[Dear Annie]

To celebrate 1994 as the Year of the Dog, Director and volunteer dog walker, Lucie Tomson, has asked her dog, Annie, to help out with canine concerns. Annie, a border collie, does her best to help her fellow dogs with their questions.

Annie's picture Dear Annie:
I've got a strange problem that I cannot seem to control. Whenever I meet strangers and sometimes other dogs, I .....well how can I say it....I piddle. As far as I know, I am what humans refer to as "housebroken". Whenever I need to go, I stand by the back door, I bark and my owner lets me out to do my business and I can hold it while my owners are away at work. I would never do anything like that in my house on purpose because this is MY house and it must be kept clean, yet I can not seem to control my bladder at times.

Help! I think my owners are doubting me!

Dear Whiz:
You are not alone. I have this same problem and so do many other dogs. The first thing your owner should do is take you to the vet to make sure this is not a medical problem. If the problem is not solely medical, I'm afraid this is a inelegant case of "submissive urination" which is simply uncontrollable urinating or piddling in situations which you are not feeling confident.

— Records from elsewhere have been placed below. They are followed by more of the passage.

(* ===== verification/ShardedCache.v ===== *)
(** * The sharded cache (src/util/cache.cc, class ShardedLRUCache)

    The hash of a key chooses one of sixteen shards.  The heap of a shard is its own
    part of the memory, so that a handle is the number of the part and an address.
    The theorems are about sequences of calls of a client. *)

From stdpp Require Import gmap list.
From S2P Require Import Prelude Coding Bloom Links LruCache LruTable LruSpec LruRefines.

Definition kNumShardBits : Z := 4.
Definition kNumShards : Z := Z.shiftl 1 kNumShardBits.

Definition HashSlice (s : bytes) : Z := Hash.Hash s 0.
Definition Shard (hash : Z) : nat := Z.to_nat (Z.shiftr hash (32 - kNumShardBits)).
Definition per_shard (capacity : Z) : Z := u64 (capacity + (kNumShards - 1)) / kNumShards.

Section Sharded.
  Context {V : Type}.

Record ShardedLRUCache := MkSharded { shard_ : list (LRUCache V); last_id_ : Z }.

Definition CacheHandle : Type := nat * nat.

Definition NewShardedLRUCache (capacity : Z) : option ShardedLRUCache :=
  s ← NewLRUCache; Some (MkSharded (replicate (Z.to_nat kNumShards) (SetCapacity (per_shard capacity) s)) 0).

(** A call of a method of [shard_[i]]. *)
Definition on_shard {A} (i : nat) (f : LRUCache V → option (A * LRUCache V)) (c : ShardedLRUCache) : option (A * ShardedLRUCache) :=
  s ← shard_ c !! i; '(r, s) ← f s; Some (r, MkSharded (<[i:=s]> (shard_ c)) (last_id_ c)).

Definition CacheInsert (key : bytes) (value : V) (charge : Z) (c : ShardedLRUCache) : option (CacheHandle * ShardedLRUCache) :=
  let hash := HashSlice key in
  '(p, c) ← on_shard (Shard hash) (Insert key hash value charge) c; Some ((Shard hash, p), c).

Definition CacheLookup (key : bytes) (c : ShardedLRUCache) : option (option CacheHandle * ShardedLRUCache) :=
  let hash := HashSlice key in
  '(o, c) ← on_shard (Shard hash) (Lookup key hash) c; Some (option_map (pair (Shard hash)) o, c).

(** The shard of a handle is found through the hash that is stored in it. *)
Definition CacheRelease (handle : CacheHandle) (c : ShardedLRUCache) : option ShardedLRUCache :=
  s ← shard_ c !! handle.1; h ← handles s !! handle.2;
  snd <$> on_shard (Shard (hash h)) (λ s, s ← Release handle.2 s; Some (tt, s)) c.

Definition CacheErase (key : bytes) (c : ShardedLRUCache) : option ShardedLRUCache :=
  let hash := HashSlice key in snd <$> on_shard (Shard hash) (Erase key hash) c.

Definition CacheValue (handle : CacheHandle) (c : ShardedLRUCache) : option V :=
  s ← shard_ c !! handle.1; value <$> handles s !! handle.2.

Definition NewId (c : ShardedLRUCache) : Z * ShardedLRUCache :=
  let id := u64 (last_id_ c + 1) in (id, MkSharded (shard_ c) id).

Definition CachePrune (c : ShardedLRUCache) : option ShardedLRUCache :=
  shards ← mapM Prune (shard_ c); Some (MkSharded shards (last_id_ c)).

Definition CacheTotalCharge (c : ShardedLRUCache) : Z :=
  foldl (λ total s, u64 (total + TotalCharge s)) 0 (shard_ c).

(** The destructor: what the deleters were called for, shard by shard. *)
Definition DestroyCache (c : ShardedLRUCache) : option (list (bytes * V)) :=
  shards ← mapM DestroyLRUCache (shard_ c); Some (concat (deleted <$> shards)).

(** ** Clients *)

Inductive CacheOp :=
  | OpInsert (key : bytes) (value : V) (charge : Z)
  | OpLookup (key : bytes)
  | OpRelease (handle : CacheHandle)
  | OpErase (key : bytes)
  | OpPrune
  | OpNewId.

Inductive CacheResult := GotHandle (handle : option CacheHandle) | GotId (id : Z) | GotNothing.

Definition cache_op (op : CacheOp) (c : ShardedLRUCache) : option (CacheResult * ShardedLRUCache) :=
  match op with
  | OpInsert k v ch => '(h, c) ← CacheInsert k v ch c; Some (GotHandle (Some h), c)
  | OpLookup k => '(o, c) ← CacheLookup k c; Some (GotHandle o, c)
  | OpRelease h => c ← CacheRelease h c; Some (GotNothing, c)
  | OpErase k => c ← CacheErase k c; Some (GotNothing, c)
  | OpPrune => c ← CachePrune c; Some (GotNothing, c)
  | OpNewId => let '(id, c) := NewId c in Some (GotId id, c)
  end.

Fixpoint cache_run (ops : list CacheOp) (c : ShardedLRUCache) : option (list CacheResult * ShardedLRUCache) :=
  match ops with
  | [] => Some ([], c)
  | op :: ops => '(r, c) ← cache_op op c; '(rs, c) ← cache_run ops c; Some (r :: rs, c)
  end.

(** ** The specification of the whole cache *)

Record ShardedSpec := MkShardedSpec { ss_shards : list (CacheSpec V); ss_id : Z }.

Definition NewShardedSpec (capacity : Z) : ShardedSpec := MkShardedSpec (replicate (Z.to_nat kNumShards) (NewCacheSpec (per_shard capacity))) 0.

Definition shard_spec (i : nat) (sp : CacheSpec V) (c : ShardedSpec) : ShardedSpec := MkShardedSpec (<[i:=sp]> (ss_shards c)) (ss_id c).

(** [None]: the client releases what it does not hold. *)
Definition spec_op (op : CacheOp) (c : ShardedSpec) : option (CacheResult * ShardedSpec) :=
  match op with
  | OpInsert k v ch => let i := Shard (HashSlice k) in sp ← ss_shards c !! i; let '(p, sp) := spec_Insert k (HashSlice k) v ch sp in Some (GotHandle (Some (i, p)), shard_spec i sp c)
  | OpLookup k => let i := Shard (HashSlice k) in sp ← ss_shards c !! i; let '(o, sp) := spec_Lookup k (HashSlice k) sp in Some (GotHandle (option_map (pair i) o), shard_spec i sp c)
  | OpRelease h => sp ← ss_shards c !! h.1; sp ← spec_Release h.2 sp; Some (GotNothing, shard_spec h.1 sp c)
  | OpErase k => let i := Shard (HashSlice k) in sp ← ss_shards c !! i; Some (GotNothing, shard_spec i (spec_Erase k (HashSlice k) sp).2 c)
  | OpPrune => Some (GotNothing, MkShardedSpec (spec_Prune <$> ss_shards c) (ss_id c))
  | OpNewId => Some (GotId (u64 (ss_id c + 1)), MkShardedSpec (ss_shards c) (u64 (ss_id c + 1)))
  end.

Fixpoint spec_run (ops : list CacheOp) (c : ShardedSpec) : option (list CacheResult * ShardedSpec) :=
  match ops with
  | [] => Some ([], c)
  | op :: ops => '(r, c) ← spec_op op c; '(rs, c) ← spec_run ops c; Some (r :: rs, c)
  end.

(** ** The specification keeps what the implementation needs *)

Definition entries (sp : CacheSpec V) : list (CacheEntry V) := cs_lru sp ++ cs_used sp ++ cs_held sp.

(** [n] bounds references and entries; the entries of shard [i] belong there. *)
Definition fits (n : Z) (i : nat) (e : CacheEntry V) : Prop := ce_refs e <= n ∧ Shard (ce_hash e) = i.

Definition within (n : Z) (i : nat) (sp : CacheSpec V) : Prop :=
  0 <= n ∧ (Forall (fits n i) (cs_lru sp) ∧ Forall (fits n i) (cs_used sp) ∧ Forall (fits n i) (cs_held sp)) ∧ size (cs_lru sp) + size (cs_used sp) <= n.

Lemma fits_mono n i l : Forall (fits n i) l → Forall (fits (n + 1) i) l.
Proof. intros H. eapply Forall_impl; [exact H|]. intros e [? ?]. split; [lia|done]. Qed.

Lemma within_next n i sp : within n i sp → within (n + 1) i sp.
Proof. intros (H0 & (H1 & H2 & H3) & H4). split_and!; [lia|by apply fits_mono..|lia]. Qed.

Lemma fits_update n i P f (l : list (CacheEntry V)) : (∀ e, fits n i e → fits n i (f e)) → Forall (fits n i) l → Forall (fits n i) (update P f l).
Proof. intros Hf. induction 1 as [|e l He Hl IH]; cbn; [constructor|]. destruct (P e); constructor; auto. Qed.

Lemma length_update P f (l : list (CacheEntry V)) : length (update P f l) = length l.
Proof. induction l as [|x l IH]; cbn; [done|]. destruct (P x); cbn; congruence. Qed.

Lemma within_Lookup n i k hv sp : within n i sp → within (n + 1) i (spec_Lookup k hv sp).2.
Proof.
  intros (H0 & (H1 & H2 & H3) & H4). unfold spec_Lookup. destruct (pick (is_key k hv) (cs_lru sp)) as [[e rest]|] eqn:E1; [|destruct (pick (is_key k hv) (cs_used sp)) as [[e rest]|] eqn:E2]; cbn [snd].
  - apply pick_Some in E1 as (_ & l1 & l2 & El & -> & _). rewrite El, !size_app, !size_cons in *. apply Forall_app in H1 as [Ha [[He Hs] Hb]%Forall_cons].
    split_and!; cbn; [lia|apply fits_mono; by apply Forall_app|apply Forall_app; split; [by apply fits_mono|]|by apply fits_mono|rewrite !size_app, size_cons, size_nil; lia].
    constructor; [|constructor]. split; [cbn; lia|done].
  - split_and!; cbn; [lia|by apply fits_mono| |by apply fits_mono|unfold size in *; rewrite length_update; lia]. clear -H2. induction H2 as [|x l [Hx Hs] Hl IH]; cbn; [constructor|].
    destruct (is_key k hv x); constructor; try done; [split; cbn; [lia|done]|by apply fits_mono|split; [lia|done]].
  - by apply within_next.
Qed.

Dogs will commonly roll on their back or sit with one leg stretched back and leave a little puddle when they meet a stranger, a person that intimidates them or another dog. I stress the fact that this problem is uncontrollable for you, but the problem can be minimized with a few changes.

The best thing anybody can do is ignore you when they first meet you, not make eye contact or reach out to you, or lean over you. If the person holds off doing these things for a few moments and proceeds slowly, your anxiety may pass and they can proceed to meet you without any problem on your part. If this does not work, people should hold off any eye contact or touch for a longer time to allow you time to adjust.

Another way to minimize submissive urination is to build up a dog's confidence. This a long process, but obedience training, teaching new tricks and slowly building up challenges for a dog to do SUCCESSFULLY are all ways to increase confidence. When working on confidence building, it is really important that challenges are made more difficult in very small stages. Challenge a dog, but do not set up the dog to fail time and time again as this could actually decrease confidence.

When all else fails (which at times happens when I get overexcited to see my Grandmother) my owner brings me outside on the leash to greet her and the mess is never noticed.